- _TASK INSTRUCTIONS_
Below are entries. Copy exactly the lines running from the line that holds "destruct (worker_at_least_once _" to the line that holds "An acknowledgement reported", with both ends included.

------------------------------------------------------------------------

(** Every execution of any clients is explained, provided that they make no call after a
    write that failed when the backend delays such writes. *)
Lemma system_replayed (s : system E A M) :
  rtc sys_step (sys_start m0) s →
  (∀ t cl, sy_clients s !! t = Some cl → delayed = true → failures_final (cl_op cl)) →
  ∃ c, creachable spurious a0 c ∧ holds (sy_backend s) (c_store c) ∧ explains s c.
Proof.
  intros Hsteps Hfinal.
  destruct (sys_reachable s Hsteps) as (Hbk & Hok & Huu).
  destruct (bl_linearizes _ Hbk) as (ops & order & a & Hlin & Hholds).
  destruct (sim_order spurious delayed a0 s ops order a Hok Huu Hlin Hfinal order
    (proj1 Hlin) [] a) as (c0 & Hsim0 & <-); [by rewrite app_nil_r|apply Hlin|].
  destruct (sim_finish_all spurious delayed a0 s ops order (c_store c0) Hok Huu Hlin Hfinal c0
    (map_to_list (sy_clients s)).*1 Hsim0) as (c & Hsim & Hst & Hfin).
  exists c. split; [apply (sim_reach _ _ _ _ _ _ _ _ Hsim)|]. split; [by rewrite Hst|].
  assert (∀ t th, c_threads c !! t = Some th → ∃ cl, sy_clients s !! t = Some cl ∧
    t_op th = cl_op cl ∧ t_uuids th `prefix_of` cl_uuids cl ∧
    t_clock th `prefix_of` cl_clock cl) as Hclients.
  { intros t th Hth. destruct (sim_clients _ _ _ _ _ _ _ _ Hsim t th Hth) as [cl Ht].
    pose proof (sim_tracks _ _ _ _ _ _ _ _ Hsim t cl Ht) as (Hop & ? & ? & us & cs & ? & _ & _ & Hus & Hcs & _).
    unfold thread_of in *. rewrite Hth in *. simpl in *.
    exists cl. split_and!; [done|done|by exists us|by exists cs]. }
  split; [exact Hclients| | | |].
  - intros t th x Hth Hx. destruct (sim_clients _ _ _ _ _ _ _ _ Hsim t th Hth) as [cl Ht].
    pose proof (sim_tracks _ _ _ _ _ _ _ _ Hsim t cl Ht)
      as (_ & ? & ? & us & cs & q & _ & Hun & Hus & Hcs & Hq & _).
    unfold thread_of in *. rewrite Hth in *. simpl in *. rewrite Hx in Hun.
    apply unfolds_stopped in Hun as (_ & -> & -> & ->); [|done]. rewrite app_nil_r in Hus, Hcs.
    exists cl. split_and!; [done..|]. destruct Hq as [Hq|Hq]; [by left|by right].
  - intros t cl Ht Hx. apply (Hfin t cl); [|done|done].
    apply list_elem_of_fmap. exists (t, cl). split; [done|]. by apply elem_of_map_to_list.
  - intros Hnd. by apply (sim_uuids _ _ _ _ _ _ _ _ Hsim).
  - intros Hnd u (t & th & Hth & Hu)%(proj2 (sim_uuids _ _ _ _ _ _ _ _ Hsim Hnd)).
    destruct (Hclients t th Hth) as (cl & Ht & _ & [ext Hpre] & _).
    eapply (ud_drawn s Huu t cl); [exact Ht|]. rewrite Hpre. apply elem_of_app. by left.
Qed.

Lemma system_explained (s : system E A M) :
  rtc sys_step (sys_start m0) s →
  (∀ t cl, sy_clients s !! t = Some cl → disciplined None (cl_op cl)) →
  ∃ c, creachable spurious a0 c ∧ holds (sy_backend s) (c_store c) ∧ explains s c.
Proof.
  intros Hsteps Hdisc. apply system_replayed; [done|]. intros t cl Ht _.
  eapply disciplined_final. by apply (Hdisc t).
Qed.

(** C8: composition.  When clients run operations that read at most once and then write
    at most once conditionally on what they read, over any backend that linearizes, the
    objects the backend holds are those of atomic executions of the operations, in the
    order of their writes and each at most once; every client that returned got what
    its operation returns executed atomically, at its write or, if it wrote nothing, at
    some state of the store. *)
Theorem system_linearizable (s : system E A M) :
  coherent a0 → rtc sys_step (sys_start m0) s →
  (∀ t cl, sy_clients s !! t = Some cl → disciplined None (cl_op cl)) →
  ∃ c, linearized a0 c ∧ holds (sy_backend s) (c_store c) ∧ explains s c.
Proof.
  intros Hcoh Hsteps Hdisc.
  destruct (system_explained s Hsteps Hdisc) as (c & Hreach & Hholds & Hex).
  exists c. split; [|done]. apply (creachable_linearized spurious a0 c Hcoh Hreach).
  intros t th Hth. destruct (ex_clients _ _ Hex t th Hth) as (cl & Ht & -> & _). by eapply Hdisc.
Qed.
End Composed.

------------------------------------------------------------------------

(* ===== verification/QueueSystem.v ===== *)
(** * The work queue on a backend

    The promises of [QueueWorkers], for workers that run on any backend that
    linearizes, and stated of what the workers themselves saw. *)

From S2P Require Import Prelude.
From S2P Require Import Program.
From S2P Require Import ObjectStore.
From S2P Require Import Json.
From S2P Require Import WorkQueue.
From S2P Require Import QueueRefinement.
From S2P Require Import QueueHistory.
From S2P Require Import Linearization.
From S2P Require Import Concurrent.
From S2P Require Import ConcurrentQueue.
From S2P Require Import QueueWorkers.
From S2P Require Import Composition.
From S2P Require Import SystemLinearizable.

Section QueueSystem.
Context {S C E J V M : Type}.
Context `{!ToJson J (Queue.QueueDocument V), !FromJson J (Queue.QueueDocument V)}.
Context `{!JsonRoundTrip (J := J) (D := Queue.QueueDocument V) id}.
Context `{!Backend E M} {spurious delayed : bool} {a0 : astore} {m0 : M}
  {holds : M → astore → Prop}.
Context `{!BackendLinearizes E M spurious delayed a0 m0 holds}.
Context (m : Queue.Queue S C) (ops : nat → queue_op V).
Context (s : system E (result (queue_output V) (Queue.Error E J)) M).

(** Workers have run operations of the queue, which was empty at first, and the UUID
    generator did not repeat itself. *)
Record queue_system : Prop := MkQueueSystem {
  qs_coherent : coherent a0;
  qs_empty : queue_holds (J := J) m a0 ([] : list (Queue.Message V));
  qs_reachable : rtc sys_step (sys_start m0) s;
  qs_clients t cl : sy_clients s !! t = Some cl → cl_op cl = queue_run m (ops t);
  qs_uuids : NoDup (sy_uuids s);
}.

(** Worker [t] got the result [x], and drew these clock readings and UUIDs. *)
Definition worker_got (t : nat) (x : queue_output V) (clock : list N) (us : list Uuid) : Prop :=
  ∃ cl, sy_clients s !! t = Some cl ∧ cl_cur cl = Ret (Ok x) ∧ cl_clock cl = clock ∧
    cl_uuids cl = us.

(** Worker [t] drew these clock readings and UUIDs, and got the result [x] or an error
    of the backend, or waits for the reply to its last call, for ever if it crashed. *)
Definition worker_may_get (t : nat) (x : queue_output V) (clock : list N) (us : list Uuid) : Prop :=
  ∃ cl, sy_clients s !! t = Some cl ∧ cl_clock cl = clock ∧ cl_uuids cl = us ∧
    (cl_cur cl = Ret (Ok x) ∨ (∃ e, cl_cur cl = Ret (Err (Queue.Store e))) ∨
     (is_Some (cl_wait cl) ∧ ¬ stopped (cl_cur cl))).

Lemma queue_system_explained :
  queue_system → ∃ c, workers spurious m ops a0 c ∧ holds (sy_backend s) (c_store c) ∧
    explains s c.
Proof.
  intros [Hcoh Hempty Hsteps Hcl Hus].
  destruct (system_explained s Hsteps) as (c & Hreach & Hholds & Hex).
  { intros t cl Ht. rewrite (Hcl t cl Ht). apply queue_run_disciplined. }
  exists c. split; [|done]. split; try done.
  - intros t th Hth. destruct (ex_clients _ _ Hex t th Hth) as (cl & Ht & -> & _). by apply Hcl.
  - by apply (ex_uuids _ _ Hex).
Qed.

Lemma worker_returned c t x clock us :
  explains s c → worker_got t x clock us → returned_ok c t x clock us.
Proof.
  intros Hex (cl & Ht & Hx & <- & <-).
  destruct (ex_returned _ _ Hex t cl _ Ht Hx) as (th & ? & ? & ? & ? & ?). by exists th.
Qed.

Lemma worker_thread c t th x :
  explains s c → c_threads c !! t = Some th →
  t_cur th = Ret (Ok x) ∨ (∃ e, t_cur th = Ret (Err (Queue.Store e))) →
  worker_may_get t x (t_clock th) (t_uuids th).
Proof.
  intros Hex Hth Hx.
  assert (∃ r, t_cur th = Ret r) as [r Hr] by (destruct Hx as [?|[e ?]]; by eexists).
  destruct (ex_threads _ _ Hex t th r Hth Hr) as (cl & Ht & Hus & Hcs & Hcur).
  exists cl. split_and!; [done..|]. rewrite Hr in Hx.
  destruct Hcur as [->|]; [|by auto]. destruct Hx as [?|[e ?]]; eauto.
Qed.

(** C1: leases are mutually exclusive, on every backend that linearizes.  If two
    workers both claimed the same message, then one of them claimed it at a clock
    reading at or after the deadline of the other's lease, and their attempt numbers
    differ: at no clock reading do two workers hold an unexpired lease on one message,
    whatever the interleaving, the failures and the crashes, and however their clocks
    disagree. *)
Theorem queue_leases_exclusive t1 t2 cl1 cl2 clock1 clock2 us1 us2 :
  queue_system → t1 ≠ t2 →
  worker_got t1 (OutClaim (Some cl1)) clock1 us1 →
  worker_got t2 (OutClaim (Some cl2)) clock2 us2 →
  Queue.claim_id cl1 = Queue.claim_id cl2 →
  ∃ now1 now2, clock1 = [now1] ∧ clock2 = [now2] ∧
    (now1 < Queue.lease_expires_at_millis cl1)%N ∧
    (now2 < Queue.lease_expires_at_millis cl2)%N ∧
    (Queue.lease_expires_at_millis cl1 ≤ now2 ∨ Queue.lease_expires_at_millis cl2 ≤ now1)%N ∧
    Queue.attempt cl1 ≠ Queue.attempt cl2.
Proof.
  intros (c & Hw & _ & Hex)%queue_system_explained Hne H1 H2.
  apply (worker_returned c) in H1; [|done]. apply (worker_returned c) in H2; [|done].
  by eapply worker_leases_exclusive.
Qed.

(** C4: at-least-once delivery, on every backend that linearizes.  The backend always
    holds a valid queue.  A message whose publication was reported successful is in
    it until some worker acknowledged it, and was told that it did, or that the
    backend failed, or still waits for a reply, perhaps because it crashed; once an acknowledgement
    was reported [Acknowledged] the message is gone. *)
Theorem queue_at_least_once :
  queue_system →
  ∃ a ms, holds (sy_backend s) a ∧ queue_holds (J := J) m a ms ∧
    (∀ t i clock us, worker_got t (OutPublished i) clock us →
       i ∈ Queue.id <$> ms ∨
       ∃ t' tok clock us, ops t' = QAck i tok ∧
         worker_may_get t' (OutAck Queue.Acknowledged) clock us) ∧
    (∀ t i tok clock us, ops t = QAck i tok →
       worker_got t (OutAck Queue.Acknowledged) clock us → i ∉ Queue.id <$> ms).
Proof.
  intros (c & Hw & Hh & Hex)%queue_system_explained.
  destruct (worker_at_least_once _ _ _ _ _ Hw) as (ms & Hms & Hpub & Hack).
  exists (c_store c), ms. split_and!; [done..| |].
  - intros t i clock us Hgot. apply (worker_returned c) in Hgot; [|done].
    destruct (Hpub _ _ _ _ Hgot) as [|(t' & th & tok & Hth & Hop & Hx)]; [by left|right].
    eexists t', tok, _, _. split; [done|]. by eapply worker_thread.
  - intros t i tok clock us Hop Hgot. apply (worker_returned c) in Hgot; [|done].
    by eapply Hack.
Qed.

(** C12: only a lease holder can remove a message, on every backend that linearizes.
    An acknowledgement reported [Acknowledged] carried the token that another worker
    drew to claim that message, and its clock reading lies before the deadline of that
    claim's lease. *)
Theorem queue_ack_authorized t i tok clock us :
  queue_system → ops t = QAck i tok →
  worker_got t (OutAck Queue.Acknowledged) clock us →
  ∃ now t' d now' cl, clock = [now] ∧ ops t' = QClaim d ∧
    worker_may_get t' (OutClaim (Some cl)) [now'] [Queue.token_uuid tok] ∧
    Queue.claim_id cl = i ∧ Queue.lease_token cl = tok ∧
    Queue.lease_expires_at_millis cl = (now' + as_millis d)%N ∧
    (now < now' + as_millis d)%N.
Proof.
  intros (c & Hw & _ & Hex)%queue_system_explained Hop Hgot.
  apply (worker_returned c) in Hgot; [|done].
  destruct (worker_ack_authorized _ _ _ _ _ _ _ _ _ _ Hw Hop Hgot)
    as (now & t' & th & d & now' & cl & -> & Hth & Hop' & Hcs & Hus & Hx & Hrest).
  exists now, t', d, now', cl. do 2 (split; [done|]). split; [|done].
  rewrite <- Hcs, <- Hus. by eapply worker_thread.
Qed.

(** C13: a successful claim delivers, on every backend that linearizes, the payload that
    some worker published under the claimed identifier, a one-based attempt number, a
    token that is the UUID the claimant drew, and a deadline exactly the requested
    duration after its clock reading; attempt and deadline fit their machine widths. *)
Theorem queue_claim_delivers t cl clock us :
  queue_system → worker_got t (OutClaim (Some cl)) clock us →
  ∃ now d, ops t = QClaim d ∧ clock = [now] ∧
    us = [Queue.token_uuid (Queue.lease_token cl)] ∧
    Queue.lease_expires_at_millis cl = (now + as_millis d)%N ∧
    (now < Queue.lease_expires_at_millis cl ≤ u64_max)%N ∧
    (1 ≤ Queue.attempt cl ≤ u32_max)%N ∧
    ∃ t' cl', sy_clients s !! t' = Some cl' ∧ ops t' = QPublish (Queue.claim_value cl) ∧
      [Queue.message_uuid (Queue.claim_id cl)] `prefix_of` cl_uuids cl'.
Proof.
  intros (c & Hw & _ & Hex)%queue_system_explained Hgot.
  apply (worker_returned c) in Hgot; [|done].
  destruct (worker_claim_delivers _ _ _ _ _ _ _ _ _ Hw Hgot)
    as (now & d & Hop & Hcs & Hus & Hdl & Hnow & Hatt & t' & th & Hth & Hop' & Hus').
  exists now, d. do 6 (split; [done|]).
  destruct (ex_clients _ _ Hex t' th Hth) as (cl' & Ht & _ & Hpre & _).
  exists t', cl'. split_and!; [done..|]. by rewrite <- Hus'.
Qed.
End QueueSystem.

------------------------------------------------------------------------

- _WRITTEN ANSWER_
  destruct (worker_at_least_once _ _ _ _ _ Hw) as (ms & Hms & Hpub & Hack).
  exists (c_store c), ms. split_and!; [done..| |].
  - intros t i clock us Hgot. apply (worker_returned c) in Hgot; [|done].
    destruct (Hpub _ _ _ _ Hgot) as [|(t' & th & tok & Hth & Hop & Hx)]; [by left|right].
    eexists t', tok, _, _. split; [done|]. by eapply worker_thread.
  - intros t i tok clock us Hop Hgot. apply (worker_returned c) in Hgot; [|done].
    by eapply Hack.
Qed.

(** C12: only a lease holder can remove a message, on every backend that linearizes.
    An acknowledgement reported [Acknowledged] carried the token that another worker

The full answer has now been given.